S1c Donald Lapier Lakin

Unknown Sailor

S1c Donald Lapier Lakin

The Lakin brothers — Donald Lapier and Joseph Jordan — joined the Navy three days apart in November 1940 and boarded the U.S.S. Arizona on Dec. 30. They were working together the morning of Sunday, Dec. 7, 1941 when the Japanese attacked Pearl Harbor.

Both were badly burned and died on Dec. 7, but one of them – it’s not known which – died on the U.S.S. Solace, a hospital ship anchored less than ¼ mile north of the Arizona. The brothers were both seamen first class. Donald’s oil-saturated watch and Joseph’s ring were returned to their father, Joseph Jerdon Lakin, in the spring of 1942. They are buried at the National Memorial Cemetery of the Pacific at the Punchbowl in Honolulu.

Donald was born June 7, 1917 and Joseph on Oct. 17, 1919, both in Kansas. The family, which included an older sister, lived near Horton 25 miles northwest of Atchison, Kansas, moved to San Bernardino, California for two years about 1920, then returned to Kansas, where their father in 1925 was a fruit farmer near Marion 50 miles northeast of Wichita. Their mother, Blanche Reish Lakin, a teacher before her marriage, died in late 1935, at least eight months after the family had moved to Wathena, Kansas, population 860, across the Missouri River from St. Joseph, Missouri.
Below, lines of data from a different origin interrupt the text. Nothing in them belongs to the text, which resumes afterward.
(* ===== verification/Connection.v ===== *)
(** * MQTT connections: connector/connection.go and connector/config.go

    A connection keeps its subscriptions and its listeners and drives the paho
    client.  The client is third-party code: the connection's calls to it are
    recorded, in order, in [calls], and what the client answers
    ([IsConnectionOpen], [IsConnected], a fresh UUID) is an argument.  The
    subscription records are shared between the [sync.Map], its iteration in
    onConnected and unsubscribe, so they live in a store of their own. *)

From Stdlib Require Import QArith.
From S2P Require Import Prelude GoStrings Message.
From S2P Require Import Prelude.

Local Open Scope Z_scope.

(** ** connector/config.go *)

(** A [float64] as far as the code compares it. *)
Inductive float64 := Finite (q : Q) | PosInf | NegInf | NaN.

Definition float_lt (a b : float64) : bool :=
  match a, b with
  | NaN, _ | _, NaN => false
  | NegInf, NegInf => false
  | NegInf, _ => true
  | _, NegInf => false
  | PosInf, _ => false
  | Finite _, PosInf => true
  | Finite x, Finite y => negb (Qle_bool y x)
  end.

Definition keepAliveTimeout : Z := 20 * Second.
Definition connectTimeout : Z := 30 * Second.
Definition maxReconnectInterval : Z := Minute.
Definition connectRetryInterval : Z := Minute.
Definition disconnectQuiesce : Z := 10000.
Definition subTimeout : Z := 15 * Second.
Definition unsubTimeout : Z := 5 * Second.

Record Credentials := MkCredentials { UserName : string; Password : string }.

(** [TLS] stands for [tls.Config], a reference. *)
Record Configuration (TLS : Type) := MkConfiguration {
  URL : string;
  CleanSession : bool;
  NoOpStore : bool;
  ConnectTimeout : Z;
  KeepAliveTimeout : Z;
  ConnectRetryInterval : Z;
  ExternalReconnect : bool;
  AuthErrRetries : Z;
  BackoffMultiplier : float64;
  MaxReconnectInterval : Z;
  MinReconnectInterval : Z;
  Creds : Credentials;
  WillTopic : string;
  WillMessage : string;
  WillQos : Qos;
  WillRetain : bool;
  TLSConfig : option TLS;
}.
Arguments MkConfiguration {TLS}.
Arguments URL {TLS} _. Arguments CleanSession {TLS} _. Arguments NoOpStore {TLS} _.
Arguments ConnectTimeout {TLS} _. Arguments KeepAliveTimeout {TLS} _.
Arguments ConnectRetryInterval {TLS} _. Arguments ExternalReconnect {TLS} _.
Arguments AuthErrRetries {TLS} _. Arguments BackoffMultiplier {TLS} _.
Arguments MaxReconnectInterval {TLS} _. Arguments MinReconnectInterval {TLS} _.
Arguments Creds {TLS} _. Arguments WillTopic {TLS} _. Arguments WillMessage {TLS} _.
Arguments WillQos {TLS} _. Arguments WillRetain {TLS} _. Arguments TLSConfig {TLS} _.

Section configuration.
Context {TLS : Type}.
Implicit Types (c : Configuration TLS).

(** [url_parse] is [url.Parse]: the error, if any. *)
Definition Validate (url_parse : string → option error) c : option error :=
  if slen (URL c) =? 0 then Some (Sentinel "MQTT url is missing") else
  match url_parse (URL c) with
  | Some err => Some (Wrap err "invalid MQTT url")
  | None =>
      if MinReconnectInterval c <? 0
      then Some (Sentinel "MinReconnectInterval < 0") else
      if MaxReconnectInterval c <? 0
      then Some (Sentinel "MaxReconnectInterval < 0") else
      if MaxReconnectInterval c <? MinReconnectInterval c
      then Some (Sentinel "MinReconnectInterval > MaxReconnectInterval") else
      if AuthErrRetries c <? 1
      then Some (Sentinel "AuthErrRetries < 1") else
      if float_lt (BackoffMultiplier c) (Finite 1)
      then Some (Sentinel "BackoffMultiplier < 1") else None
  end.

(** [request_uri] is [url.ParseRequestURI] followed by [String]. *)
Definition NewMQTTClientConfig (request_uri : string → result string)
    (broker : string) : result (Configuration TLS) :=
  match request_uri broker with
  | Err e => Err e
  | Ok u =>
      Ok {| URL := u; CleanSession := false; NoOpStore := false;
            ConnectTimeout := connectTimeout; KeepAliveTimeout := keepAliveTimeout;
            ConnectRetryInterval := connectRetryInterval;
            ExternalReconnect := false; AuthErrRetries := 1;
            BackoffMultiplier := Finite 2;
            MaxReconnectInterval := maxReconnectInterval;
            MinReconnectInterval := maxReconnectInterval;
            Creds := MkCredentials "" ""; WillTopic := ""; WillMessage := "";
            WillQos := QosAtMostOnce; WillRetain := false; TLSConfig := None |}
  end.

(** The options handed to [mqtt.NewClient]; the fields the code leaves at paho's
    own defaults are optional. *)
Record ClientOptions := MkClientOptions {
  co_clientID : string;
  co_cleanSession : bool;
  co_broker : string;
  co_keepAlive : Z;
  co_connectTimeout : Z;
  co_maxReconnectInterval : Z;
  co_autoReconnect : bool;
  co_connectRetry : option Z;
  co_tls : option TLS;
  co_will : option (string * string * Qos * bool);
  co_credentials : option (string * string);
  co_noOpStore : bool;
}.

Definition createClientOptions c (clientID : string) (cleanSession : bool)
    : ClientOptions :=
  {| co_clientID := clientID;
     co_cleanSession := cleanSession;
     co_broker := URL c;
     co_keepAlive := KeepAliveTimeout c;
     co_connectTimeout := ConnectTimeout c;
     co_maxReconnectInterval := MaxReconnectInterval c;
     co_autoReconnect :=
       if 0 <? MaxReconnectInterval c then negb (ExternalReconnect c) else false;
     co_connectRetry :=
       if 0 <? ConnectRetryInterval c then Some (ConnectRetryInterval c) else None;
     co_tls := TLSConfig c;
     co_will :=
       if 0 <? slen (WillMessage c)
       then Some (WillTopic c, WillMessage c, WillQos c, WillRetain c) else None;
     co_credentials :=
       if 0 <? slen (UserName (Creds c))
       then Some (UserName (Creds c), Password (Creds c)) else None;
     co_noOpStore := NoOpStore c |}.

(** ** connector/nop_store.go

    The store of packets in flight that keeps none; [packet] is paho's type. *)
Definition nostore : Type := unit.

Section nostore.
Context {packet : Type}.
Definition nostore_Open (s : nostore) : nostore := s.
Definition nostore_Put (s : nostore) (key : string) (p : packet) : nostore := s.
Definition nostore_Get (s : nostore) (key : string) : option packet := None.
Definition nostore_Del (s : nostore) (key : string) : nostore := s.
Definition nostore_All (s : nostore) : list string := [].
Definition nostore_Close (s : nostore) : nostore := s.
Definition nostore_Reset (s : nostore) : nostore := s.
End nostore.

(** The exponential backoff of a connection; zero durations leave the library's
    defaults in place. *)
Record BackOff := MkBackOff {
  bo_maxElapsedTime : Z;
  bo_randomizationFactor : Q;
  bo_multiplier : float64;
  bo_initialInterval : option Z;
  bo_maxInterval : option Z;
}.

Definition ConnectBackoff c : BackOff :=
  {| bo_maxElapsedTime := 0;
     bo_randomizationFactor := 1 # 4;
     bo_multiplier := BackoffMultiplier c;
     bo_initialInterval :=
       if 0 <? MinReconnectInterval c then Some (MinReconnectInterval c) else None;
     bo_maxInterval :=
       if 0 <? MaxReconnectInterval c then Some (MaxReconnectInterval c) else None |}.
End configuration.
Arguments ClientOptions TLS : clear implicits.

(** ** The connection *)

Record subscriptioninfo := MkInfo {
  si_topics : list string;
  si_callback : option nat;        (* the identity of the message handler *)
  si_qos : Qos;
  si_disposed : bool;
}.

#[export] Instance subscriptioninfo_eq_dec : EqDecision subscriptioninfo.
Proof. solve_decision. Defined.

(** A route of the paho client: a callback or the default handler wrapper. *)
Inductive route := RouteTo (callback : option nat) | RouteDefault.

Inductive client_call :=
  | SubscribeMultiple (filters : gmap string Z) (callback : option nat)
  | Unsubscribe (topics : list string)
  | AddRoute (topic : string) (r : route)
  | ConnectCall
  | DisconnectCall (quiesce : Z).

Definition listener : Type := nat.

Record MQTTConnection (TLS : Type) := MkConnection {
  config : Configuration TLS;
  clientID : string;
  options : ClientOptions TLS * option nat;   (* and the credentials provider *)
  infos : gmap nat subscriptioninfo;          (* the store of subscription records *)
  next_info : nat;
  topics : gmap string nat;                   (* the sync.Map: id to record *)
  listeners : option (list listener);
  defaultHandler : option nat;
  running : bool;
  reconnecting : bool;
  calls : list client_call;                   (* latest first *)
}.
Arguments MkConnection {TLS}.
Arguments config {TLS} _. Arguments clientID {TLS} _. Arguments options {TLS} _.
Arguments infos {TLS} _. Arguments next_info {TLS} _. Arguments topics {TLS} _.
Arguments listeners {TLS} _. Arguments defaultHandler {TLS} _.
Arguments running {TLS} _. Arguments reconnecting {TLS} _. Arguments calls {TLS} _.

Section connection.
Context {TLS : Type}.
Implicit Types (c : MQTTConnection TLS).

Definition with_calls c (cs : list client_call) : MQTTConnection TLS :=
  MkConnection (config c) (clientID c) (options c) (infos c) (next_info c) (topics c)
    (listeners c) (defaultHandler c) (running c) (reconnecting c) (rev cs ++ calls c).

Definition with_listeners c (ls : option (list listener)) : MQTTConnection TLS :=
  MkConnection (config c) (clientID c) (options c) (infos c) (next_info c) (topics c)
    ls (defaultHandler c) (running c) (reconnecting c) (calls c).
The boys played on the football team at Wathena High School. Don, as he was known to friends, graduated in 1936 and “Junior” in 1938.

By 1940, they had moved to Ontario, California. Donald worked as a salesman and his brother as a laborer at a bowling alley. Junior’s 1939 pay totaled $240. They also worked with their father in the grounds department at Pomona College.

Their father was a private in the Marine Corp from 1904 to 1906 in the Midway Islands and in Honolulu. His granite headstone was shipped to Ontario 10 years to the day after the deaths of his two sons.


 

Sources: The Wathena (Kansas) Times; The San Bernardino (California) Sun; the Claremont (California) Courier; Navy muster rolls; U.S. and Kansas Census, Marine and Navy headstone applications; California voter registration; Hiawatha (Kansas) Daily Record; Atchison (Kansas) Daily Globe; grave marker. This profile was researched and written on behalf of the U.S.S. Arizona Mall Memorial at the University of Arizona.